→ **PROBLEM TO WORK ON**
Whenever a line carries the word "gmap", pull it out of the entries.

[Dataset entries]

- Opening Delimiter -

(* ===== verification/Arp.v ===== *)
(** * kernel/sys/arp.h and kernel/sys/arp.c

    The ARP cache is the array arp_cache of sixteen entries; arp_lookup and
    arp_insert are the C loops over it.  [arp_map] is what the cache promises:
    a finite map from addresses to MACs with room for sixteen.  arp_request and
    arp_recv build their frames in memory and send them through
    transmit_packet. *)
From S2P Require Import Prelude Mem StringC Net Kalloc Page Vm KState Eth VirtioNet.
From Stdlib Require Import ZArith Lia.
From stdpp Require Import strings.
Local Open Scope list_scope.
Local Open Scope Z_scope.
Local Open Scope kernel_scope.

Definition ARP_HTYPE_ETH : Z := 1.
Definition ARP_HLEN : Z := 6.
Definition ARP_PLEN : Z := 4.
Definition ARP_CACHE_SIZE : nat := 16.
Definition ARP_OP_REQUEST : Z := 1.
Definition ARP_OP_REPLY : Z := 2.

(** Layout of struct arp_pkt. *)
Definition ARP_PKT_SIZE : Z := 28.
Definition ARP_PACKET_SIZE : Z := ARP_PKT_SIZE + ETH_HDR_SIZE.
Definition arp_htype : Z := 0.
Definition arp_ptype : Z := 2.
Definition arp_hlen : Z := 4.
Definition arp_plen : Z := 5.
Definition arp_oper : Z := 6.
Definition arp_sha : Z := 8.
Definition arp_spa : Z := 14.
Definition arp_tha : Z := 18.
Definition arp_tpa : Z := 24.

Ltac arp_offsets :=
  unfold ARP_PACKET_SIZE, ARP_PKT_SIZE, ETH_HDR_SIZE, arp_htype, arp_ptype, arp_hlen, arp_plen,
    arp_oper, arp_sha, arp_spa, arp_tha, arp_tpa in *.

(** ** The cache *)

(** [Some mac] is return value 1 with the MAC copied out, [None] is -1. *)
Fixpoint arp_lookup (cache : list arp_entry) (ip : Z) : option (list Z) :=
  match cache with
  | [] => None
  | ae :: cache =>
      if (ae_valid ae =? 1) && (ae_ip ae =? ip) then Some (ae_mac ae) else arp_lookup cache ip
  end.

Fixpoint arp_insert (cache : list arp_entry) (ip : Z) (mac : list Z) : list arp_entry :=
  match cache with
  | [] => []
  | ae :: cache =>
      if ae_ip ae =? ip then mkArpEntry (ae_ip ae) mac 1 :: cache
      else if negb (ae_valid ae =? 1) then mkArpEntry ip mac 1 :: cache
      else ae :: arp_insert cache ip mac
  end.

(** net_init(): the device's MAC becomes the host's, and its own entry. *)
Definition net_init : M kst Z :=
  modify (fun s =>
    let nc := k_netconf s in
    set_netconf (mkNetState (nc_ip_addr nc) (take 6 (vn_mac (k_net s))) (nc_subnet_mask nc) (nc_gateway nc)) s) ;;;
  modify (fun s => set_arp (arp_insert (k_arp s) (nc_ip_addr (k_netconf s)) (nc_mac_addr (k_netconf s))) s) ;;;
  ret 0.

(** ** Packets *)

(** The nine assignments both arp_request and arp_recv make. *)
Definition fill_arp (m : mem) (arp oper spa tpa : Z) (sha tha : list Z) : mem :=
  let m := st16 m (arp + arp_htype) (htons ARP_HTYPE_ETH) in
  let m := st16 m (arp + arp_ptype) (htons PROTO_IPV4) in
  let m := st8 m (arp + arp_hlen) ARP_HLEN in
  let m := st8 m (arp + arp_plen) ARP_PLEN in
  let m := st16 m (arp + arp_oper) (htons oper) in
  let m := st32 m (arp + arp_spa) spa in
  let m := st32 m (arp + arp_tpa) tpa in
  let m := stbytes m (arp + arp_sha) sha in
  stbytes m (arp + arp_tha) tha.

Definition broadcast_mac : list Z := [0xFF; 0xFF; 0xFF; 0xFF; 0xFF; 0xFF].

Definition arp_request (target_ip : Z) : M kst unit :=
  frame <- k_kalloc ;;
  if frame =? 0 then ret tt
  else
    nc <- gets k_netconf ;;
    k_setmem (fun m => build_eth m frame broadcast_mac (nc_mac_addr nc) PROTO_ARP) ;;;
    k_setmem (fun m => fill_arp m (frame + eth_payload) ARP_OP_REQUEST (nc_ip_addr nc) target_ip
                         (nc_mac_addr nc) broadcast_mac) ;;;
    transmit_packet frame ARP_PACKET_SIZE PROTO_ARP ;;;
    k_kfree frame.

Definition arp_recv (pkt : Z) : M kst unit :=
  oper <- k_getmem (fun m => ntohs (ld16 m (pkt + arp_oper))) ;;
  if oper =? ARP_OP_REQUEST then
    frame <- k_kalloc ;;
    if frame =? 0 then ret tt
    else
      spa <- k_getmem (fun m => ld32 m (pkt + arp_spa)) ;;
      sha <- k_getmem (fun m => ldbytes m (pkt + arp_sha) 6) ;;
      modify (fun s => set_arp (arp_insert (k_arp s) spa sha) s) ;;;
      tpa <- k_getmem (fun m => ld32 m (pkt + arp_tpa)) ;;
      nc <- gets k_netconf ;;
      if (tpa =? nc_ip_addr nc) || (tpa =? 0xFFFFFFFF) then
        k_setmem (fun m => build_eth m frame (ldbytes m (pkt + arp_sha) 6) (nc_mac_addr nc) PROTO_ARP) ;;;
        k_setmem (fun m => fill_arp m (frame + eth_payload) ARP_OP_REPLY (nc_ip_addr nc)
                             (ld32 m (pkt + arp_spa)) (nc_mac_addr nc) (ldbytes m (pkt + arp_sha) 6)) ;;;
        transmit_packet frame ARP_PACKET_SIZE PROTO_ARP ;;;
        k_kfree frame
      else ret tt
  else if oper =? ARP_OP_REPLY then
    spa <- k_getmem (fun m => ld32 m (pkt + arp_spa)) ;;
    sha <- k_getmem (fun m => ldbytes m (pkt + arp_sha) 6) ;;
    modify (fun s => set_arp (arp_insert (k_arp s) spa sha) s)
  else ret tt.

(** ** The cache as a bounded map *)

(** The valid entries, the first one winning. *)
Fixpoint arp_map (cache : list arp_entry) : gmap Z (list Z) :=
  match cache with
  | [] => ∅
  | ae :: cache =>
      if ae_valid ae =? 1 then <[ae_ip ae := ae_mac ae]> (arp_map cache) else arp_map cache
  end.

(** What insertion promises: an update when the address is known or there is
    room, nothing otherwise. *)
Definition bounded_insert (cap : nat) (c : gmap Z (list Z)) (ip : Z) (mac : list Z) : gmap Z (list Z) :=
  if decide (is_Some (c !! ip)) then <[ip := mac]> c
  else if decide (size c < cap)%nat then <[ip := mac]> c
  else c.

(** Valid entries have distinct addresses and come before the others, whose
    address no insertion has set. *)
Inductive cache_ok : list arp_entry -> Prop :=
  | cache_empty n : cache_ok (replicate n (mkArpEntry 0 [0; 0; 0; 0; 0; 0] 0))
  | cache_entry ip mac cache :
      cache_ok cache -> arp_map cache !! ip = None -> length mac = 6%nat ->
      cache_ok (mkArpEntry ip mac 1 :: cache).

Lemma arp_map_empty n : arp_map (replicate n (mkArpEntry 0 [0; 0; 0; 0; 0; 0] 0)) = ∅.
Proof. induction n; [done|]. cbn. done. Qed.

Lemma arp_lookup_map cache ip : arp_lookup cache ip = arp_map cache !! ip.
Proof.
  induction cache as [|ae cache IH]; cbn [arp_lookup arp_map]; [done|].
  destruct (Z.eqb_spec (ae_valid ae) 1); cbn [andb]; [|done].
  destruct (Z.eqb_spec (ae_ip ae) ip) as [->|Hne].
  - by rewrite lookup_insert_eq.
  - by rewrite lookup_insert_ne.
Qed.

Lemma arp_insert_length cache ip mac : length (arp_insert cache ip mac) = length cache.
Proof. induction cache as [|ae cache IH]; cbn; [done|]. repeat case_match; cbn; congruence. Qed.

Lemma map_size_le cache : cache_ok cache -> (size (arp_map cache) <= length cache)%nat.
Proof.
  induction 1 as [n|ip mac cache H IH Hn Hm].
  - rewrite arp_map_empty, map_size_empty. lia.
  - cbn. rewrite map_size_insert_None by done. lia.
Qed.

(** One insertion implements [bounded_insert] and keeps the invariant. *)
Lemma arp_insert_ok cache ip mac :
  cache_ok cache -> length mac = 6%nat ->
  cache_ok (arp_insert cache ip mac) /\
  arp_map (arp_insert cache ip mac) = bounded_insert (length cache) (arp_map cache) ip mac.
Proof.
  intros H Hm. induction H as [n|ip' mac' cache H IH Hn Hm'].
  - rewrite arp_map_empty. destruct n as [|n]; cbn [replicate arp_insert ae_ip ae_valid].
    + split; [apply (cache_empty 0)|]. unfold bounded_insert. rewrite !decide_False; [done|cbn; lia|].
      rewrite lookup_empty. by intros [].
    + assert (cache_ok (mkArpEntry ip mac 1 :: replicate n (mkArpEntry 0 [0; 0; 0; 0; 0; 0] 0))) as Hc.
      { constructor; [constructor|by rewrite arp_map_empty|done]. }
      assert (forall cap, (0 < cap)%nat -> bounded_insert cap ∅ ip mac = {[ip := mac]}) as Hb.
      { intros cap Hcap. unfold bounded_insert. rewrite decide_False by (rewrite lookup_empty; by intros []).
        by rewrite decide_True by (rewrite map_size_empty; lia). }
      rewrite Hb by (cbn; lia).
      destruct (Z.eqb_spec 0 ip) as [<-|]; cbn [negb Z.eqb]; (split; [exact Hc|]);
        cbn; by rewrite arp_map_empty.
  - cbn [arp_insert ae_ip ae_valid]. destruct (Z.eqb_spec ip' ip) as [->|Hne].
    + split; [by constructor|]. cbn. unfold bounded_insert. rewrite lookup_insert_eq, decide_True by done.
      by rewrite insert_insert_eq.
    + change (1 =? 1) with true. cbn [negb]. destruct IH as [IH1 IH2]. cbn [length arp_map ae_valid ae_ip ae_mac].
      change (1 =? 1) with true. cbn iota. rewrite IH2. unfold bounded_insert.
      rewrite lookup_insert_ne by done. rewrite map_size_insert_None by done.
      assert (arp_map (arp_insert cache ip mac) !! ip' = None) as Hn'.
      { rewrite IH2. unfold bounded_insert. repeat case_decide; by rewrite ?lookup_insert_ne. }
      split; [by constructor|].
      destruct (decide (is_Some (arp_map cache !! ip))); [by rewrite insert_insert_ne by done|].
      destruct (decide (size (arp_map cache) < length cache)%nat),
        (decide (S (size (arp_map cache)) < S (length cache))%nat); try lia; [|done].
      by rewrite insert_insert_ne by done.
Qed.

- Closing Delimiter -

→ **EXERCISE OUTPUT**
Fixpoint arp_map (cache : list arp_entry) : gmap Z (list Z) :=
Definition bounded_insert (cap : nat) (c : gmap Z (list Z)) (ip : Z) (mac : list Z) : gmap Z (list Z) :=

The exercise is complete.